Per la norma, la condotta materiale delle ricettazione, può consistere nell’acquisto, nella ricezione oppure nell’occultamento di denaro o cose provenienti da qualsiasi delitto ma anche in attività di “intermediazione” e quindi di contatto di più parti, onde fare acquistare il denaro o le cose suddette.
 
La ricettazione è un reato doloso, per cui il soggetto volontariamente compie attività di ricettazione, anche se solo genericamente consapevole della provenienza illecita del denaro o delle cose oggetto del reato, al fine di procurare a sé o ad altri un ingiusto profitto: non è quindi necessaria la certezza assoluta della provenienza delittuosa della cosa.

La ricettazione è perseguibile d'ufficio; l'autorità giudiziaria competente è il Tribunale con sede nel luogo, ove è commesso il fatto di reato.

Nel reato di ricettazione rientrano tutte le attività successive rispetto al delitto presupposto, mentre quelle precedenti alla commissione del reato presupposto, sono integrare nel reato di ricettazione soltanto qualora non abbiano inciso in alcun modo, sulla volontà dell’autore del reato stesso.

Da precisare quindi, che secondo la giurisprudenza il delitto presupposto non deve essere per forza individuato sotto il profilo soggettivo o oggettivo; ciò che conta è che vi sia stato, o più precisamente che sia logico presumere in base a fatti oggettivi, un delitto dal quale siano provenute le cose ricettate; inoltre per espressa previsione dell’articolo 648 c. p., il reato di ricettazione è configurabile anche se l’autore del delitto presupposto non sia imputabile, non sia punibile e anche qualora, trattandosi di reato perseguibile a querela, questa non sia stata proposta.

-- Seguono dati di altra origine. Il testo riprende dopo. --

Definition compile_triage_policy_v2 (policy : TriagePolicyV2) (preflight : TriagePolicyPreflightV2) :
    result TriagePolicyCompileFailureV2 CompiledTriagePolicyV2 :=
  let rejections := shape_rejections policy in
  if (MAX_TRIAGE_POLICY_SLOTS_V2 <? configured_slot_count policy) ||
     (MAX_TRIAGE_POLICY_SLOTS_V2 <? zlen preflight)
  then Err {| cf_rejections := rejections ++ [reject None PolicyLimitExceeded]; cf_slots := [] |}
  else
    let inputs := slot_inputs policy in
    let rejections :=
      rejections ++ check_slots [] inputs ++
      check_preflight (si_slot_id <$> inputs) [] preflight in
    let required := required_contributors inputs in
    let cap := cb_max_provider_calls (bu_contributors (po_budget policy)) in
    let '(slots, slot_rejections) :=
      compile_slots (po_mode policy) preflight (required <=? cap) (saturating_sub cap required) 0
        inputs in
    let rejections := rejections ++ slot_rejections in
    if negb (bool_decide (rejections = []))
    then Err {| cf_rejections := rejections; cf_slots := slots |}
    else
      let groups := independence slots in
      Ok {| ct_schema_id := COMPILED_TRIAGE_POLICY_SCHEMA_V2;
            ct_mode := po_mode policy;
            ct_slots := slots;
            ct_independence_groups :=
              (λ g, {| ig_model := g.1; ig_slot_ids := g.2 |}) <$> groups;
            ct_independence_counts := independence_counts groups;
            ct_budget := po_budget policy |}.

(** ** Lemmas: slots *)

Lemma dedup_nil `{EqDecision A} (l : list A) : dedup l = [] ↔ l = [].
Proof.
  induction l as [|x [|y l] IH]; [done|done|]. cbn [dedup]. case_bool_decide; [|done].
  rewrite IH. done.
Qed.

Lemma sort_dedup_nil l : dedup (merge_sort category_le l) = [] ↔ l = [].
Proof.
  rewrite dedup_nil. split; [|by intros ->]. intros E. pose proof (merge_sort_Permutation category_le l) as Hp.
  rewrite E in Hp. by apply Permutation_nil_l in Hp.
Qed.
Lemma insert_entries_Ok evidence m m' :
  bmap_ok m → Forall (λ kv, kv.1 = ev_evidence_id kv.2) m →
  insert_entries evidence m = Ok m' →
  bmap_ok m' ∧ Forall (λ kv, kv.1 = ev_evidence_id kv.2) m' ∧
  m'.*2 ≡ₚ m.*2 ++ evidence ∧ Forall (λ e, trim (ev_evidence_id e) ≠ "") evidence.
Proof.
  revert m. induction evidence as [|e r IH]; intros m Hok Hkey Hins; cbn in Hins.
  { inv_result. by rewrite app_nil_r. }
  destruct (is_empty _) eqn:He; [done|]. destruct (bmap_get _ m) eqn:Hget; [done|].
  assert (bmap_insert (ev_evidence_id e) e m ≡ₚ (ev_evidence_id e, e) :: m) as Hperm
    by by apply bmap_insert_perm.
  apply IH in Hins as (? & ? & Hp & ?); [|by apply bmap_insert_ok|by rewrite Hperm; constructor].
  split_and!; [done|done| |].
  - rewrite Hp, Hperm. cbn. by rewrite Permutation_middle.
  - constructor; [|done]. by apply bool_decide_eq_false in He.
Qed.

Lemma check_rows_Ok binding rows :
  check_rows binding rows = Ok tt →
  Forall (λ e, trim (ev_candidate_id e) ≠ "" ∧ ev_corpus_id e = bind_corpus_id binding ∧
               ev_revision e = bind_revision binding) rows.
Proof.
  induction rows as [|e r IH]; cbn; intros Hc; [constructor|].
  destruct (is_empty _) eqn:He; [done|]. destruct (_ || _) eqn:Hb; [done|].
  unfold is_empty in He. split_bool. constructor; [done|auto].
Qed.

(** What a constructed ledger is: the given rows, each once, in id order and
    under the bound digest. *)
(** A well-formed ledger is determined by its rows. *)
Lemma ledger_ok_entries ledger :
  ledger_ok ledger → led_entries ledger = (λ e, (ev_evidence_id e, e)) <$> ledger_rows ledger.
Proof.
  intros [_ Hf]. unfold ledger_rows. rewrite <-list_fmap_compose.
  induction Hf as [|[k e] m (Hk & _) _ IH]; [done|]. cbn in *. by rewrite Hk, <-IH.
Qed.

Lemma ledger_ok_NoDup ledger : ledger_ok ledger → NoDup (ev_evidence_id <$> ledger_rows ledger).
Proof.
  intros Hok. pose proof Hok as [Hs%sorted_NoDup _]. unfold keys in Hs.
  rewrite (ledger_ok_entries _ Hok), <-list_fmap_compose in Hs. exact Hs.
Qed.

L’articolo 648, al comma 2, prevede inoltre la speciale tenuità del fatto, per la cui applicazione occorre valutare complessivamente l’episodio criminoso in tutte le sue componenti oggettive e soggettive, compresa anche la personalità dell’agente.

L’ipotesi contravvenzionale di acquisto di cose di provenienza sospetta, secondo art. 712 c. p. punisce chiunque, senza aver accertata prima la legittima provenienza, riceve oppure compra a qualsiasi titolo, cose che per via della loro qualità, della condizione di colui che le offre oppure, per il prezzo, abbia motivo di sospettare che esse provengano da un reato.

L’articolo 712 c.p. mira infatti a punire l’acquisto o la ricezione di cose per le quali si abbiano motivi di sospetto, senza aver compiuto prima gli opportuni accertamenti; per contro, nel caso della ricettazione, sono invece richieste circostanze più concrete del semplice sospetto, che la cosa provenga da un delitto, nel senso che l'agente deve essere consapevole di aver accettato il rischio della provenienza delittuosa della cosa, in presenza di dati inequivocabili che rendano palese la possibilità, di una simile provenienza.